A nonparametric method to estimate a technical change effect on marginal abatement costs of U.S. coal power plants, published in Energy Economics

     Emission at coal fired power plants

This paper develops a method to investigate the effects of technical change on marginal abatement costs (MAC). This was the second chapter of Maethee Mekaroonreung Ph.D. dissertation. The research was motivated by a paper by Erin Baker that suggested that technical change does not always reduce MAC. In their analysis they made parametric assumptions to investigate a variety of models relating technical change and MAC. In this paper we used nonparametric methods to investigate this question for boilers in coal fired power plants. We find that while technical change reduces MAC, non-technical change related to changes in abatement input costs, production input levels, and pollutant level change is a larger effect. So the investment and installation pollution abatement equipment has lead to larger MACs.

Abstract
The literature usually assumes that technical change reduces marginal abatement cost; however, recent results suggest that precisely the opposite occurs. This paper proposes a nonparametric method to determine the effect of technical change on marginal abatement cost. The method decomposes NOx marginal abatement cost changes in 2000–2004 and in 2004–2008 for 325 boilers operating in 134 U.S. bituminous coal power plant into technical and non-technical change effects.
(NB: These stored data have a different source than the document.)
(* ------------------------------------------------------------------ *)
(** ** Amounts that are not numbers *)




(* ------------------------------------------------------------------ *)
(** ** More on entering: the result, row by row *)

Lemma category_keep_iff (a : Action) (df : DataFrame) (sym : option string)
      (r : row) :
  category_keep a df sym r = true
  <-> category_row a df r /\ symbol_condition df sym r.
Proof.
  assert (Hs : symbol_keep df sym r = true <-> symbol_condition df sym r).
  { destruct sym as [s |]; simpl; [apply symbol_kept_iff | tauto]. }
  destruct a; simpl.
  - rewrite dividend_keep_iff, Hs. tauto.
  - rewrite investment_keep_iff, Hs. tauto.
Qed.

Lemma load_ok_exists (numeric_literal : string -> option Q)
      (fs : filesystem) (path : string) (loaded : DataFrame) :
  load numeric_literal fs path = Ok loaded -> os_path_exists fs path = true.
Proof.
  intros H. destruct (load_inv _ _ _ _ H) as [raw [i [Hfs _]]].
  unfold os_path_exists. now rewrite Hfs.
Qed.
We find that technical change reduces the NOx marginal cost about 28.3% in 2000–2004 and 26.5% in 2004–2008. However, more stringent regulations enacted the NOx budget program results in lower NOx emission levels as plant operators install more advanced NOx abatement equipment which in turn causes an overall increase in marginal abatement cost.

Nonparametric measurement of productivity and efficiency in education, published in Annals of Operations Research

AOR

This paper was written in 2010 and appeared on-line in 2011. It has taken Annals of Operations Research more than 3 years to publish the paper. This paper combines a deterministic contextual variables model with a Malmquist productivity analysis. The methods are applied to Ohio school data. See the abstract below for more details.
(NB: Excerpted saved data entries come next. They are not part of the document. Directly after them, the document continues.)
Lemma length_truncated_silently_witness :
  exists w,
    Protocol.NewWriter (Protocol.mkPNProtocol 0 1 BigEndian tt) = Ok w
    /\ exists h w' conn',
        Writer.WritePacket w (mkConn [] [] []) payload300 = Ok (None, w', conn')
        /\ sent conn' = sent (mkConn [] [] []) ++ h ++ Get payload300
        /\ length h = Z.to_nat 1
        /\ (forall r, reader_for 1 BigEndian r ->
                      Reader.decodeHead r h = Ok (Len payload300 mod 2 ^ (8 * 1)))
        /\ Len payload300 mod 2 ^ (8 * 1) <> Len payload300.
Proof.
  eexists. split; [reflexivity|].
  apply (length_truncated_silently 1 BigEndian _ (mkConn [] [] []) payload300).
  - eexists. split; [reflexivity|]. split; reflexivity.
  - simpl. left. reflexivity.
  - reflexivity.
  - vm_compute. discriminate.
  - constructor.
Defined.

(** ** Construction *)

(** C10.  For width 1 the byte order plays no part: the writers and the
    readers constructed for the two byte orders are the same, closures
    included, so they write and read alike on every connection and
    buffer. *)
Theorem width_one_ignores_byte_order (BF : Type) (m : Z) (bf : BF)
    (o1 o2 : ByteOrder) (cw cr : Conn) (out : OutBuffer) (inb : InBuffer) :
  Writer.NewPNWriter 1 o1 = Writer.NewPNWriter 1 o2
  /\ Reader.NewPNReader 1 o1 = Reader.NewPNReader 1 o2
  /\ Protocol.NewWriter (Protocol.mkPNProtocol m 1 o1 bf)
     = Protocol.NewWriter (Protocol.mkPNProtocol m 1 o2 bf)
  /\ Protocol.NewReader (Protocol.mkPNProtocol m 1 o1 bf)
     = Protocol.NewReader (Protocol.mkPNProtocol m 1 o2 bf)
  /\ (w <- Protocol.NewWriter (Protocol.mkPNProtocol m 1 o1 bf) ;;
      Writer.WritePacket w cw out)
     = (w <- Protocol.NewWriter (Protocol.mkPNProtocol m 1 o2 bf) ;;
        Writer.WritePacket w cw out)
  /\ (r <- Protocol.NewReader (Protocol.mkPNProtocol m 1 o1 bf) ;;
      Reader.ReadPacket r cr inb)
     = (r <- Protocol.NewReader (Protocol.mkPNProtocol m 1 o2 bf) ;;
        Reader.ReadPacket r cr inb).
Proof.
  assert (Hw : Writer.NewPNWriter 1 o1 = Writer.NewPNWriter 1 o2) by reflexivity.
  assert (Hr : Reader.NewPNReader 1 o1 = Reader.NewPNReader 1 o2) by reflexivity.
  unfold Protocol.NewWriter, Protocol.NewReader.
  cbn [Protocol.n Protocol.bo Protocol.MaxPacketSize].
  rewrite Hw, Hr. repeat split.
Qed.

(** The claim C2 as it is stated fails: [PacketN] checks nothing, so a
    descriptor of width 3 is constructed. *)
Lemma descriptor_accepts_any_width :
  ~ supported 3
  /\ Protocol.PacketN 3 BigEndian tt = Ok (Protocol.mkPNProtocol 0 3 BigEndian tt).
Proof.
  split; [|reflexivity].
  unfold supported. cbn [In]. intros [H|[H|[H|[H|[]]]]]; discriminate H.
Qed.

(** C2, as amended.  A width outside {1,2,4,8} is accepted by [PacketN]
    and rejected, with a panic, whenever a writer or a reader is
    constructed, by [NewPNWriter] and [NewPNReader] and so by the
    descriptor's [NewWriter] and [NewReader]; hence no writer and no reader
    of such a width exists for [WritePacket] or [ReadPacket] to be called
    on. *)
Theorem unsupported_width_rejected (BF : Type) (n : Z) (o : ByteOrder) (bf : BF) :
  ~ supported n ->
  (exists p, Protocol.PacketN n o bf = Ok p
             /\ (exists msg, Protocol.NewWriter p = Panic msg)
             /\ (exists msg, Protocol.NewReader p = Panic msg))
  /\ (exists msg, Writer.NewPNWriter n o = Panic msg)
  /\ (exists msg, Reader.NewPNReader n o = Panic msg)
  /\ (forall w, ~ writer_for n o w)
  /\ (forall r, ~ reader_for n o r).
Proof.
  intros Hn.
  destruct (NewPNWriter_unsupported n o Hn) as [mw Ew].
  destruct (NewPNReader_unsupported n o Hn) as [mr Er].
  split; [|split; [eauto|split; [eauto|split]]].
  - eexists. split; [reflexivity|].
    unfold Protocol.NewWriter, Protocol.NewReader.
    cbn [Protocol.n Protocol.bo]. rewrite Ew, Er. cbn [bind]. eauto.
  - intros w (w0 & E & _). congruence.
  - intros r (r0 & E & _). congruence.
Qed.

Lemma unsupported_width_rejected_witness :
  (exists p, Protocol.PacketN 3 LittleEndian tt = Ok p
             /\ (exists msg, Protocol.NewWriter p = Panic msg)
             /\ (exists msg, Protocol.NewReader p = Panic msg))
  /\ (exists msg, Writer.NewPNWriter 3 LittleEndian = Panic msg)
  /\ (exists msg, Reader.NewPNReader 3 LittleEndian = Panic msg)
  /\ (forall w, ~ writer_for 3 LittleEndian w)
  /\ (forall r, ~ reader_for 3 LittleEndian r).
Proof.
  apply (unsupported_width_rejected unit 3 LittleEndian tt).
  unfold supported. simpl. intros [H|[H|[H|[H|[]]]]]; discriminate H.
Defined.

(** ** Transport errors *)

(** The claim C8 as it is stated fails on the reading side.  A peer that
    closes the stream after one byte of a two-byte header makes the
    connection report [EOF], and [ReadPacket] return [ErrUnexpectedEOF];
    an error reported together with the last byte of the header is not
    returned at all. *)
Lemma read_error_not_passed_as_is :
  (exists r c1,
      Protocol.NewReader (Protocol.mkPNProtocol 0 2 BigEndian tt) = Ok r
      /\ Read (mkConn [Rd [x05] None] [] []) 2 = ([x05], None, c1)
      /\ Read c1 1 = ([], Some EOF, c1)
      /\ Reader.ReadPacket r (mkConn [Rd [x05] None] [] []) (mkIn [] [])
         = Ok (Some ErrUnexpectedEOF, Reader.set_head r [x05; x00], c1, mkIn [] [])
      /\ ErrUnexpectedEOF <> EOF)
  /\ (exists r c1,
         Protocol.NewReader (Protocol.mkPNProtocol 0 2 BigEndian tt) = Ok r
         /\ Read (mkConn [Rd [x00; x00] (Some (NetError 7))] [] []) 2
            = ([x00; x00], Some (NetError 7), c1)
         /\ Reader.ReadPacket r (mkConn [Rd [x00; x00] (Some (NetError 7))] [] [])
              (mkIn [] [])
            = Ok (None, Reader.set_head r [x00; x00], c1, mkIn [] [])).
Proof.
  split.
  - eexists _, _. split; [reflexivity|]. split; [reflexivity|].
    split; [reflexivity|]. split; [reflexivity|]. discriminate.
  - eexists _, _. split; [reflexivity|]. split; reflexivity.
Qed.

(** The error [ReadAtLeast]'s loop ends on is the error of the last [Read]
    of a run of reads that starts where the loop starts. *)
Lemma ReadAtLeast_loop_failure (fuel : nat) :
  forall (c c' : Conn) (buf buf' : list byte) (min n k : nat) (e : error),
    ReadAtLeast_loop fuel c buf min n None = Ok (buf', k, Some e, c') ->
    length buf = min -> (n <= min)%nat ->
    exists c1 n1 bs,
      read_run min c n c1 n1
      /\ Read c1 (min - n1) = (bs, Some e, c')
      /\ k = (n1 + length bs)%nat.
Proof.
  induction fuel as [|fuel IH]; intros c c' buf buf' min n k e E Hbuf Hn;
    cbn [ReadAtLeast_loop is_nil] in E; rewrite andb_true_r in E;
    destruct (Nat.ltb_spec n min) as [Hlt|Hge]; try discriminate E.
  destruct (Read c (length buf - n)) as [[bs e2] c2] eqn:ER.
  pose proof (Read_effect _ _ _ _ _ ER) as (Hlen & _).
  rewrite Hbuf in ER.
  destruct e2 as [e2|].
  - rewrite ReadAtLeast_loop_exit_err in E. injection E as <- <- <- <-.
    exists c, n, bs. split; [constructor|]. auto.
  - destruct (Nat.lt_ge_cases (n + length bs) min) as [Hshort|Hfull].
    + destruct (IH _ _ _ _ _ _ _ _ E) as (c1 & n1 & bs1 & Hrun & HR & Hk).
      * rewrite length_store_at; lia.
      * lia.
      * exists c1, n1, bs1. split; [|auto].
        apply (run_more min c c2 c1 n n1 bs ER Hshort Hrun).
    + rewrite ReadAtLeast_loop_exit in E by assumption. discriminate E.
Qed.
This paper was written with John Ruggiero one of the most widely cited researchers in the area of DEA. John and I have written several papers over the years and he has acted as a mention to me. He is generally considered to be the life of the conference as most academic conferences he attends.

Abstract
Nondiscretionary environmental inputs are critical in explaining relative efficiency differences and productivity changes in public sector applications. For example, the literature on education production shows that school districts perform better when student poverty is lower. In this paper, we extend the nonparametric approach to decompose the Malmquist Productivity Index suggested by Färe et al. (American Economic Rewiew 84:66–83, 1994) into efficiency, technological and environmental changes. The approach is applied to analyze educational production of Ohio school districts. Applying the extended approach in an analysis of the educational production of 604 school districts in Ohio, we find changes in environmental harshness are the primary drivers in productivity changes of underperforming school districts, while technical progress drives the performance of top performing school districts.